11. The system of claim 8, wherein the second constraint module is configured to determine the value of the second speech indicator to indicate that the primary signal does not include speech in response to the average Teager energy operator energy of the primary signal being less than a primary threshold; and

wherein the second constraint module is configured to determine the value of the second speech indicator to indicate that the primary signal includes speech in response to the average Teager energy operator energy of the primary signal being greater than the primary threshold.

12. The system of claim 11, wherein the second constraint module is further configured to update the primary threshold to take into consideration the average Teager energy operator energy of the primary signal.

13. The system of claim 8, wherein the second constraint module is configured to determine the value of the second speech indicator to indicate that the primary signal does not include speech in response to the ratio of the average Teager energy operator energy of the primary signal to the average Teager energy operator energy of the reference signal being less than a speech threshold; and

wherein the second constraint module is configured to determine the value of the second speech indicator to indicate that the primary signal includes speech in response to the ratio of the average Teager energy operator energy of the primary signal to the average Teager energy operator energy of the reference signal being greater than the speech threshold.

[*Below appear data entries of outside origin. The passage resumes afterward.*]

(** * LRU cache engine (cache.js): shallow embedding and verified properties

    The JavaScript class [LRUCache] keeps a plain object [this.cache] as an
    index from keys to list nodes, and a doubly linked list of [Node] objects
    bounded by two sentinels, [this.head] and [this.tail].  Nodes are shared
    mutable objects: the index and the neighbouring nodes hold references to
    the same node.  The embedding therefore keeps an explicit store of nodes
    addressed by allocation order, and every method is a computation over
    that store and the fields of [this], in a state-and-exception monad. *)

From Stdlib Require Import ZArith Lia.
From stdpp Require Import base option list strings gmap fin_maps sorting.

Local Open Scope Z_scope.
Local Open Scope string_scope.

(** ** JavaScript values *)

(** Nodes are addressed by their rank of allocation. *)
Abbreviation addr := nat (only parsing).

(** The values the engine manipulates.  [VNode a] is a reference to the
    [Node] object allocated at [a]; [VBuiltin p] is the object found under
    the property [p] of [Object.prototype] (a function such as
    [Object.prototype.toString], or [Object.prototype] itself for
    [__proto__]); [VObject i] is an application object, opaque to the cache
    and compared by identity. Numbers are the integer-valued ones. *)
Inductive val : Type :=
| VUndefined
| VNull
| VBool (b : bool)
| VNum (n : Z)
| VStr (s : string)
| VNode (a : addr)
| VBuiltin (p : string)
| VObject (i : nat).

#[global] Instance val_eq_dec : EqDecision val.
Proof. solve_decision. Defined.

(** [x === y] on the values above. *)
Definition strict_eq (x y : val) : bool := bool_decide (x = y).

(** The conversion of a value used as a property name ([ToPropertyKey]). *)
Definition digit_string (d : nat) : string :=
  String (Ascii.ascii_of_nat (48 + d)) EmptyString.

Fixpoint decimal_aux (fuel n : nat) (acc : string) : string :=
  match fuel with
  | O => acc
  | S fuel' =>
      let acc' := digit_string (n mod 10) +:+ acc in
      match (n / 10)%nat with
      | O => acc'
      | S m => decimal_aux fuel' (S m) acc'
      end
  end.

Definition decimal (n : nat) : string := decimal_aux (S n) n "".

Definition ToPropertyKey (v : val) : string :=
  match v with
  | VUndefined => "undefined"
  | VNull => "null"
  | VBool true => "true"
  | VBool false => "false"
  | VNum n => if (n <? 0)%Z then "-" +:+ decimal (Z.to_nat (- n)) else decimal (Z.to_nat n)
  | VStr s => s
  | VNode _ => "[object Object]"
  | VBuiltin _ => "[object Object]"
  | VObject _ => "[object Object]"
  end.

(** The property names every object literal [{}] inherits from
    [Object.prototype]: for these, [key in {}] is true although the object
    has no own property. *)
Definition Object_prototype_keys : list string :=
  [ "constructor"; "__defineGetter__"; "__defineSetter__"; "hasOwnProperty";
    "__lookupGetter__"; "__lookupSetter__"; "isPrototypeOf";
    "propertyIsEnumerable"; "toString"; "valueOf"; "__proto__";
    "toLocaleString" ].

Definition inherited (key : string) : bool :=
  bool_decide (key ∈ Object_prototype_keys).

(** ** Nodes, the cache object and the store *)

(** class Node: [key], [value], [prev], [next]. *)
Record Node : Type := mkNode {
  key : val;
  value : val;
  prev : val;
  next : val
}.

Inductive field : Type := Fkey | Fvalue | Fprev | Fnext.

#[global] Instance field_eq_dec : EqDecision field.
Proof. solve_decision. Defined.

Definition field_get (f : field) (n : Node) : val :=
  match f with
  | Fkey => key n
  | Fvalue => value n
  | Fprev => prev n
  | Fnext => next n
  end.

Definition field_set (f : field) (v : val) (n : Node) : Node :=
  match f with
  | Fkey => mkNode v (value n) (prev n) (next n)
  | Fvalue => mkNode (key n) v (prev n) (next n)
  | Fprev => mkNode (key n) (value n) v (next n)
  | Fnext => mkNode (key n) (value n) (prev n) v
  end.

Module LRUCache.

(** The fields of an [LRUCache] instance.  [cache] is the object literal
    used as the index: its own properties. *)
Record t : Type := mk {
  capacity : Z;
  cache : gmap string val;
  size : Z;
  head : val;
  tail : val
}.

(** The store of [Node] objects, by address, and the instance. *)
Record state : Type := mkState {
  heap : list Node;
  this : t
}.

(** ** Outcomes and the monad of methods *)

Inductive error : Type := TypeError.

(** A call returns, throws, or never returns. *)
Inductive result (A : Type) : Type :=
| Ok (a : A)
| Throw (e : error)
| Diverges.
Arguments Ok {A} a.
Arguments Throw {A} e.
Arguments Diverges {A}.

Definition M (A : Type) : Type := state → result (A * state).

Definition ret {A} (a : A) : M A := λ s, Ok (a, s).
Definition bind {A B} (c : M A) (k : A → M B) : M B :=
  λ s, match c s with
       | Ok (a, s') => k a s'
       | Throw e => Throw e
       | Diverges => Diverges
       end.

Notation "'let*' x ':=' c 'in' k" := (bind c (λ x, k))
  (at level 10, x binder, c at level 100, k at level 200).
Notation "c ;;; k" := (bind c (λ _, k))
  (at level 100, k at level 200, right associativity).

Definition get_this : M t := λ s, Ok (this s, s).
Definition set_this (f : t → t) : M unit :=
  λ s, Ok (tt, mkState (heap s) (f (this s))).

(** ** Property access *)

(** [o.f]: reading a property of [undefined] or [null] throws; a node has
    the four fields; the primitives and the built-in objects have none of
    them, and the application objects, which the engine stores as
    payloads and never looks into, are taken to have none either.  No call
    makes a reference to a node that the store does not hold; reading
    through one is treated like reading through [undefined]. *)
Definition get_prop (o : val) (f : field) : M val :=
  λ s, match o with
       | VUndefined | VNull => Throw TypeError
       | VNode a =>
           match heap s !! a with
           | Some n => Ok (field_get f n, s)
           | None => Throw TypeError
           end
       | _ => Ok (VUndefined, s)
       end.

(** [o.f = v].  Assigning to a property of [undefined] or [null] throws,
    and so does, in the strict mode of a class body, assigning to a
    property of a primitive.  An assignment on a built-in or application
    object succeeds and changes that object, which is no part of the
    cache: the engine only makes one in [put] on an inherited key, just
    before the call throws. *)
Definition set_prop (o : val) (f : field) (v : val) : M unit :=
  λ s, match o with
       | VNode a =>
           match heap s !! a with
           | Some n => Ok (tt, mkState (<[a := field_set f v n]> (heap s)) (this s))
           | None => Throw TypeError
           end
       | VBuiltin _ | VObject _ => Ok (tt, s)
       | _ => Throw TypeError
       end.

(** [new Node(key, value)] *)
Definition new_Node (k v : val) : M val :=
  λ s, Ok (VNode (length (heap s)),
           mkState (heap s ++ [mkNode k v VNull VNull]) (this s)).

(** [key in this.cache]: an own property or an inherited one. *)
Definition cache_in (k : string) : M bool :=
  λ s, Ok (bool_decide (is_Some (cache (this s) !! k)) || inherited k, s).

(** [this.cache[key]] *)
Definition cache_get (k : string) : M val :=
  λ s, Ok (match cache (this s) !! k with
           | Some v => v
           | None => if inherited k then VBuiltin k else VUndefined
           end, s).

(** [this.cache[key] = v], on a key that is not inherited (see [put]). *)
Definition cache_set (k : string) (v : val) : M unit :=
  set_this (λ c, mk (capacity c) (<[k := v]> (cache c)) (size c) (head c) (tail c)).

(** [delete this.cache[key]] *)
Definition cache_delete (k : string) : M unit :=
  set_this (λ c, mk (capacity c) (base.delete k (cache c)) (size c) (head c) (tail c)).

Definition set_cache (m : gmap string val) : M unit :=
  set_this (λ c, mk (capacity c) m (size c) (head c) (tail c)).

Definition set_size (n : Z) : M unit :=
  set_this (λ c, mk (capacity c) (cache c) n (head c) (tail c)).

(** [this.size--] and [this.size++] *)
Definition size_decr : M unit := let* c := get_this in set_size (size c - 1).
Definition size_incr : M unit := let* c := get_this in set_size (size c + 1).

(** ** The methods *)

(** [this.head = v] and [this.tail = v] *)
Definition set_head (v : val) : M unit :=
  set_this (λ c, mk (capacity c) (cache c) (size c) v (tail c)).
Definition set_tail (v : val) : M unit :=
  set_this (λ c, mk (capacity c) (cache c) (size c) (head c) v).

(** constructor(capacity), run on an empty store: [capacity], an empty
    [cache] and [size] 0, then the two sentinels, linked to each other.
    No check is made on [capacity]. *)
Definition constructor (capacity : Z) : result state :=
  match
    (let* h := new_Node (VStr "head") VNull in
     set_head h ;;;
     let* t := new_Node (VStr "tail") VNull in
     set_tail t ;;;
     let* c := get_this in
     set_prop (head c) Fnext (tail c) ;;;
     let* c := get_this in
     set_prop (tail c) Fprev (head c))
      (mkState [] (mk capacity ∅ 0 VUndefined VUndefined))
  with
  | Ok (_, s) => Ok s
  | Throw e => Throw e
  | Diverges => Diverges
  end.

Definition removeNode (node : val) : M unit :=
  let* prev := get_prop node Fprev in
  let* next := get_prop node Fnext in
  set_prop prev Fnext next ;;;
  set_prop next Fprev prev.

Definition addToFront (node : val) : M unit :=
  let* c := get_this in
  let* n := get_prop (head c) Fnext in
  set_prop node Fnext n ;;;
  set_prop node Fprev (head c) ;;;
  let* n' := get_prop (head c) Fnext in
  set_prop n' Fprev node ;;;
  set_prop (head c) Fnext node.

Definition moveToFront (node : val) : M unit :=
  removeNode node ;;;
  addToFront node.

Definition removeLRU : M val :=
  let* c := get_this in
  let* lruNode := get_prop (tail c) Fprev in
  if strict_eq lruNode (head c) then ret VNull
  else
    removeNode lruNode ;;;
    get_prop lruNode Fkey.

Definition get (key : string) : M val :=
  let* present := cache_in key in
  if negb present then ret VUndefined
  else
    let* node := cache_get key in
    moveToFront node ;;;
    get_prop node Fvalue.

Definition put (key : string) (value : val) : M unit :=
  let* present := cache_in key in
  if present then
    let* node := cache_get key in
    set_prop node Fvalue value ;;;
    moveToFront node
  else
    (let* c := get_this in
     if bool_decide (size c = capacity c) then
       let* lruKey := removeLRU in
       cache_delete (ToPropertyKey lruKey) ;;;
       size_decr
     else ret tt) ;;;
    let* newNode := new_Node (VStr key) value in
    addToFront newNode ;;;
    cache_set key newNode ;;;
    size_incr.

Definition delete (key : string) : M bool :=
  let* present := cache_in key in
  if negb present then ret false
  else
    let* node := cache_get key in
    removeNode node ;;;
    cache_delete key ;;;
    size_decr ;;;
    ret true.

Definition clear : M unit :=
  set_cache ∅ ;;;
  set_size 0 ;;;
  let* c := get_this in
  set_prop (head c) Fnext (tail c) ;;;
  let* c := get_this in
  set_prop (tail c) Fprev (head c).

(** The loop of getContents.  Each iteration reads a node of the store, so
    a walk that has not met [this.tail] after more iterations than there
    are nodes is back on a node it has already left and never ends: the
    loop is run for one more iteration than the store has nodes. *)
Fixpoint getContents_loop (fuel : nat) (current : val)
    (contents : list (val * val)) : M (list (val * val)) :=
  let* c := get_this in
  if negb (strict_eq current (tail c)) then
    match fuel with
    | O => λ _, Diverges
    | S fuel' =>
        let* k := get_prop current Fkey in
        let* v := get_prop current Fvalue in
        let* n := get_prop current Fnext in
        getContents_loop fuel' n (contents ++ [(k, v)])
    end
  else ret contents.

Definition getContents : M (list (val * val)) :=
  let* c := get_this in
  let* current := get_prop (head c) Fnext in
  λ s, getContents_loop (S (length (heap s))) current [] s.

Definition has (key : string) : M bool := cache_in key.

(** ** Sequences of calls *)

(** A call of one of the public methods, and what it returns. *)
Inductive op : Type :=
| Get (key : string)
| Put (key : string) (value : val)
| Delete (key : string)
| Has (key : string)
| GetContents
| Clear.

Inductive output : Type :=
| OValue (v : val)
| OBool (b : bool)
| OUnit
| OContents (l : list (val * val)).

14. The system of claim 13, wherein the second constraint module is further configured to update the speech threshold to take into consideration a first proportion of the ratio of the average Teager energy operator energy of the primary signal to the average Teager energy operator energy of the reference signal in response to the ratio of the average Teager energy operator energy of the primary signal to the average Teager energy operator energy of the reference signal being less than a leakage threshold; and

wherein the second constraint module is further configured to update the speech threshold to take into consideration a second proportion of the ratio of the average Teager energy operator energy of the primary signal to the average Teager energy operator energy of the reference signal that is different from the first proportion in response to the ratio of the average Teager energy operator energy of the primary signal to the average Teager energy operator energy of the reference signal being greater than the leakage threshold.

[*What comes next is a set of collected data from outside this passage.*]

(** C4. Without [delete_original], whichever way the run ends, every
    source file is still there with its content, and the only entries the
    run has changed are [.webp] destinations holding a file; no file is
    deleted.  With [delete_original], the source of every pair of a
    returned result is gone, and when the run raises the sources whose
    turn completed are gone.  Every source that is gone after the run was
    deleted by the [unlink] of its own turn, and that [unlink] ran in a
    directory in which the source was still there and its destination held
    the conversion of its bytes.  In the trace of every run each deletion
    comes right after the opening and the save of the file it deletes. *)
Theorem originals_kept_or_deleted env root q del w w' r :
  convert_images_to_webp env root q del w = (w', r) →
  let l := source_files (files w) root in
  (del = false →
     (∀ p, p ∈ l → is_Some (files w !! p) ∧ files w' !! p = files w !! p)
     ∧ (∀ k, files w' !! k ≠ files w !! k →
          ∃ p out, p ∈ l ∧ k = dest p
            ∧ name k = stem p +:+ ".webp"
            ∧ files w' !! k = Some (File out)))
  ∧ (del = true →
     (∀ res, r = Ok res →
        ∀ src dst, (src, dst) ∈ res → files w' !! (root ++ [src]) = None)
     ∧ (∀ e, r = Raise e →
          ∃ pre p rest w1, l = pre ++ p :: rest
            ∧ for_each env q del pre [] w = (w1, Ok (entry_of <$> pre))
            ∧ convert_one env q del p w1 = (w', Raise e)
            ∧ ∀ g, g ∈ pre → files w' !! g = None)
     ∧ (∀ g, g ∈ l → files w' !! g = None →
          ∃ before after w0 wa wb data out,
            l = before ++ g :: after
            ∧ for_each env q true before [] w = (w0, Ok (entry_of <$> before))
            ∧ convert_one env q true g w0 = (wb, Ok (entry_of g))
            ∧ convert_one env q false g w0 = (wa, Ok (entry_of g))
            ∧ unlink env g wa = (wb, Ok ())
            ∧ files w !! g = Some (File data)
            ∧ webp_of env q data = Some out
            ∧ files wa !! g = Some (File data)
            ∧ files wa !! dest g = Some (File out)
            ∧ files wb !! dest g = Some (File out)))
  ∧ (∃ t, events w' = events w ++ t
       ∧ deletes_follow_own_save q t
       ∧ (del = false → ∀ p, EvUnlink p ∉ t)).
Proof.
  intros Hrun l.
  pose proof (source_files_are_sources (files w) root) as Hsrc.
  fold l in Hsrc. rewrite Forall_forall in Hsrc.
  pose proof Hrun as (pre & rest & w1 & Hl & Hpre & Hnd & Hs & Hr)%run_inv.
  fold l in Hl.
  assert (∀ p, p ∈ l → is_Some (files w !! p)) as Hex.
  { intros p Hp. unfold l, source_files in Hp.
    apply elem_of_source_files_in in Hp as (n & -> & Hn & _).
    by apply elem_of_scandir in Hn as [_ ?]. }
  split; [|split].
  - intros ->.
    assert (∀ k, (∀ p, r = Raise p → k ≠ dest (hd k rest)) →
                 files w' !! k = files w1 !! k) as Hsame.
    { intros k Hk. destruct r as [res|e].
      - by destruct Hr as (_ & -> & _).
      - destruct Hr as (p & rest' & -> & _ & _ & Hf).
        eapply step_fail_frame; [done|]. by apply (Hk e). }
    split.
    + intros p Hp. split; [by apply Hex|].
      rewrite Hsame.
      * eapply steps_frame; [done| |done].
        apply source_not_in_dests. by apply Hsrc.
      * intros e _ Heq. eapply (dest_ne_source (hd p rest) p); [|done].
        by apply Hsrc.
    + intros k Hk.
      assert (∀ p, p ∈ l → k = dest p → ∀ out,
                files w' !! k = Some (File out) →
                ∃ p out, p ∈ l ∧ k = dest p
                  ∧ name k = stem p +:+ ".webp"
                  ∧ files w' !! k = Some (File out)) as Hyes.
      { intros p Hp -> out Hout. exists p, out. by rewrite name_dest. }
      destruct r as [res|e].
      * destruct Hr as (-> & -> & _). rewrite app_nil_r in Hl. subst pre.
        destruct (decide (k ∈ dest <$> l)) as [Hin|Hnin].
        -- apply list_elem_of_fmap in Hin as (p & -> & Hp).
           destruct (steps_written _ _ _ _ _ _ p Hs Hpre Hp) as [out Hout].
           by eapply Hyes.
        -- destruct Hk. by eapply steps_frame.
      * destruct Hr as (p & rest' & -> & _ & _ & Hf).
        assert (p ∈ l) as Hpl.
        { rewrite Hl, elem_of_app, elem_of_cons. auto. }
        destruct (decide (k = dest p)) as [->|Hkp].
        -- destruct (decide (dest p ∈ dest <$> pre)) as [Hin|Hnin].
           ++ apply list_elem_of_fmap in Hin as (g & Heq & Hg).
              destruct (steps_written _ _ _ _ _ _ g Hs Hpre Hg) as [out Hout].
              rewrite <-Heq in Hout.
              destruct (step_fail_dest _ _ _ _ _ _ _ Hf Hout) as [out' Hout'].
              by eapply Hyes.
           ++ assert (files w1 !! dest p = files w !! dest p) as Hw1.
              { by eapply steps_frame. }
              inversion Hf as [evs _ Hfiles _ _|_ Hfiles _ _|]; subst.
              ** destruct Hk. by rewrite Hfiles.
              ** destruct (after_refused_save_eq env (files w1) (dest p))
                   as (_ & _ & [Heq|Heq]); rewrite <-Hfiles in Heq.
                 --- destruct Hk. by rewrite Heq.
                 --- by eapply Hyes.
              ** done.
        -- rewrite (step_fail_frame _ _ _ _ _ _ _ Hf) by done.
           rewrite (step_fail_frame _ _ _ _ _ _ _ Hf) in Hk by done.
           destruct (decide (k ∈ dest <$> pre)) as [Hin|Hnin].
           ++ apply list_elem_of_fmap in Hin as (g & -> & Hg).
              destruct (steps_written _ _ _ _ _ _ g Hs Hpre Hg) as [out Hout].
              exists g, out. rewrite name_dest, Hl, elem_of_app. auto.
           ++ destruct Hk. by eapply steps_frame.
  - intros ->.
    assert (∀ g, g ∈ pre → files w' !! g = None) as Hgone.
    { intros g Hg. destruct r as [res|e].
      - destruct Hr as (_ & -> & _). eapply steps_deleted; eauto.
      - destruct Hr as (p & rest' & -> & _ & _ & Hf).
        rewrite (step_fail_frame _ _ _ _ _ _ _ Hf).
        + eapply steps_deleted; eauto.
        + intros Heq. eapply (dest_ne_source p g); [|done].
          apply Hsrc. rewrite Hl. apply elem_of_app. by left. }
    split; [|split].
    + intros res ->. destruct Hr as (-> & -> & ->).
      rewrite app_nil_r in Hl. subst pre.
      intros src dst (p & Heq & Hp)%list_elem_of_fmap.
      pose proof Hp as Hp'. unfold l, source_files in Hp'.
      apply elem_of_source_files_in in Hp' as (n & -> & _ & Hn).
      unfold entry_of in Heq. rewrite name_source in Heq by done.
      simplify_eq. by apply Hgone.
    + intros e ->. destruct Hr as (p & rest' & -> & Hfor & Hp & Hf).
      exists pre, p, rest', w1. done.
    + intros g Hgl Hnone.
      assert (∃ w1', for_each env q true pre [] w = (w1', Ok (entry_of <$> pre)))
        as [w1' Hfor].
      { destruct r as [res|e].
        - destruct Hr as (-> & -> & ->). rewrite app_nil_r in Hl. subst pre.
          rewrite run_unfold in Hrun. eauto.
        - destruct Hr as (p & rest' & -> & Hfor & _). eauto. }
      assert (g ∈ pre) as Hg.
      { rewrite Hl in Hgl. apply elem_of_app in Hgl as [?|Hin]; [done|].
        exfalso.
        assert (files w' !! g = files w !! g) as Hsame.
        { destruct r as [res|e].
          - destruct Hr as (-> & _). by apply elem_of_nil in Hin.
          - destruct Hr as (p & rest' & -> & _ & _ & Hf).
            rewrite (step_fail_frame _ _ _ _ _ _ _ Hf).
            + eapply steps_frame; [done| |].
              * apply source_not_in_dests. apply Hsrc. rewrite Hl.
                apply elem_of_app. by right.
              * intros _ Hgp. apply NoDup_app in Hnd as (_ & Hdisj & _).
                by eapply Hdisj.
            + intros Heq. eapply (dest_ne_source p g); [|done].
              apply Hsrc. rewrite Hl. apply elem_of_app. by right. }
        destruct (Hex g) as [x Hx].
        { rewrite Hl. apply elem_of_app. by right. }
        congruence. }
      destruct (list_elem_of_split _ _ Hg) as (before & mid & Hsplit).
      rewrite Hsplit in Hfor.
      destruct (for_each_turn _ _ _ _ _ _ _ _ _ _ Hfor)
        as (w0 & wb & Hbefore & Hturn & Hs0).
      assert (is_source_path g) as Hgs.
      { apply Hsrc. rewrite Hl. apply elem_of_app. by left. }
      destruct (turn_split _ _ _ _ _ _ (source_path_name g Hgs)
                  (source_path_ne_dest g Hgs) Hturn)
        as (wa & data & out & Hkeep & Hun & Hdata & Hweb & Hga & Hda & _ & Hdb).
      exists before, (mid ++ rest), w0, wa, wb, data, out.
      split; [by rewrite Hl, Hsplit, <-app_assoc|].
      repeat split; try done.
      rewrite <-Hdata. symmetry. eapply steps_frame; [done| |].
      * by apply source_not_in_dests.
      * intros _ Hin. rewrite Hsplit in Hnd.
        apply NoDup_app in Hnd as (Hnd & _ & _).
        apply NoDup_app in Hnd as (_ & Hdisj & _).
        eapply Hdisj; [done|]. by left.
  - destruct (run_trace _ _ _ _ _ _ _ Hrun) as (t & Ht & Hd & _ & Hno). eauto.
Qed.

15. The system of claim 8, wherein the second constraint module is configured to determine a maximum correlation between the primary signal and instances of the reference signal that correspond to respective time instances that include a time instance to which the primary signal corresponds;

wherein the second constraint module is configured to compare the maximum correlation and a correlation threshold;
wherein the second constraint module is configured to determine the value of the second speech indicator to indicate that the primary signal does not include speech in response to the maximum correlation being less than the correlation threshold; and
wherein the second constraint module is configured to determine the value of the second speech indicator to indicate that the primary signal includes speech in response to the maximum correlation being greater than the correlation threshold.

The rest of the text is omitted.